:: Source data ::
Lemma parse_and_fix_ok (regrow : Z -> nat -> Z * nat) (prog : list instr) (l : LoaderState) :
  prog_ok (length (vm_atoms l)) (length (lit_tab (beam_file l))) prog -> before_code l prog -> code (beam_file l) = prog_bytes prog ->
  (2 <= length (prog_bytes prog))%nat -> Z.of_nat (length (prog_bytes prog)) < 2 ^ 62 ->
  exists l1 l2, parse_raw_code regrow l = Ret l1 /\ fix_labels l1 = Ret l2 /\
    code_words l2 = resolved (code_ptr l) prog <$> prog_words (vm_atoms l) (lit_tab (beam_file l)) prog /\
    funs l2 = prog_funs (vm_atoms l) prog 0 [] /\ line_table l2 = prog_lines prog 0 /\
    env l2 = env (with_words (with_file l (with_code (beam_file l) [])) [] (code_ptr l) (Z.to_nat (total_words prog))).
Proof.
  intros Hok [BA BL (P1 & P2 & P3) BN (B1 & B2 & B3 & B4 & B5)] Hcode H2 Hlen. pose proof Hok as (Hi & Hd & Ht).
  unfold parse_raw_code. rewrite Hcode. set (bs := prog_bytes prog) in *. set (fuel := S (length bs)).
  assert (length prog < fuel)%nat as Hf by (unfold fuel, bs, prog_bytes; pose proof (length_le_mjoin instr_bytes prog ltac:(done)); lia).
  set (l0 := with_file l (with_code (beam_file l) [])). assert (lits l0 = lits l) as EL0 by by destruct l.
  destruct (count_words_ok _ _ fuel prog Hi ltac:(lia) fuel 0 (from_bytes bs) (lits l0) Hf (reading_from_bytes bs Hlen)) as (r' & -> & Br).
  cbn [vm_bind]. rewrite with_heap_same. cbn [from_bytes buf] in Br. rewrite Z.add_0_l. set (l1 := with_words l0 _ _ _).
  replace (reset r') with (from_bytes bs) by (unfold reset, at_pos, from_bytes; by rewrite Br).
  pose proof (total_words_nonneg prog) as Htw. pose proof (prog_size_le prog) as Hps.
  assert (env l1 = env (with_words l0 [] (code_ptr l) (Z.to_nat (total_words prog)))) as E01 by (by destruct l).
  assert (ready_load l1) as Rl by (split; [exact BA | exact BL | cbn; rewrite Z2Nat.id by lia; done | exact BN]).
  destruct (parse_code_ok regrow (vm_atoms l) (lit_tab (beam_file l)) fuel prog ltac:(lia) fuel [] [] l1 (from_bytes bs))
    as (pending & l2 & E2 & K2 & [[PP PD PB Hh] Hl Hfu Hln]); try done.
  - split; cbn; try done. split; [cbn; by rewrite B3 | constructor | constructor |].
    split; cbn; [by rewrite B1 | by rewrite B2; apply map_Forall_empty | by intros i ?%not_elem_of_nil | by intros i w _ E; rewrite lookup_nil in E].
    intros n. cbn. by rewrite B2, lookup_empty.
  - cbn. rewrite Z2Nat.id by lia. lia.
  - rewrite E2. cbn [vm_bind app] in *. pose proof (ready_env _ _ K2 Rl) as Rl2.
    assert (code_ptr l2 = code_ptr l1 /\ capacity l2 = capacity l1) as [Ep Ec] by (unfold env in K2; by injection K2). rewrite Ep, Z.eqb_refl.
    pose proof (prog_words_length (vm_atoms l) (lit_tab (beam_file l)) prog) as Hn. set (ws := prog_words _ _ prog) in *.
    assert (length ws <= capacity l1)%nat as Hcap by (cbn; lia).
    set (l2' := with_labels l2 (labels l2) []). assert (kept l2 l2') as K3 by apply kept_patch.
    destruct (fix_all_ok ws pending l2') as (l3 & E3 & (K4 & L4 & F4 & T4) & H3); try done.
    + eapply ready_env; [apply K3 | done].
    + by destruct Hh.
    + change (capacity l2') with (capacity l2). by rewrite Ec.
    + intros n Hn'. apply words_targets in Hn'. rewrite Forall_forall in Ht. destruct (Ht n Hn') as [|Hin]; [by left|]. right.
      change (labels l2') with (labels l2). rewrite Hl. by apply label_offset_some.
    + exists l2, l3. split; [done|]. split; [unfold fix_labels; rewrite PP; exact E3|].
      assert (code_ptr l3 = code_ptr l) as Ep3 by (unfold env in K4; injection K4 as _ _ _ Ep3 _; rewrite Ep3; exact Ep).
      split_and!.
      * rewrite (halfway_nil (vm_atoms l) (lit_tab (beam_file l)) prog l3 ws H3 Hok eq_refl); [by rewrite Ep3|]. intros n. rewrite L4. apply Hl.
      * rewrite F4. exact Hfu.
      * rewrite T4. exact Hln.
      * rewrite K4. etransitivity; [apply K3|]. rewrite K2. exact E01.
Qed.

:: How to complete this task ::
Looking over the records, find each line with the word "injection" and copy it.

:: Your response ::
    assert (code_ptr l2 = code_ptr l1 /\ capacity l2 = capacity l1) as [Ep Ec] by (unfold env in K2; by injection K2). rewrite Ep, Z.eqb_refl.
      assert (code_ptr l3 = code_ptr l) as Ep3 by (unfold env in K4; injection K4 as _ _ _ Ep3 _; rewrite Ep3; exact Ep).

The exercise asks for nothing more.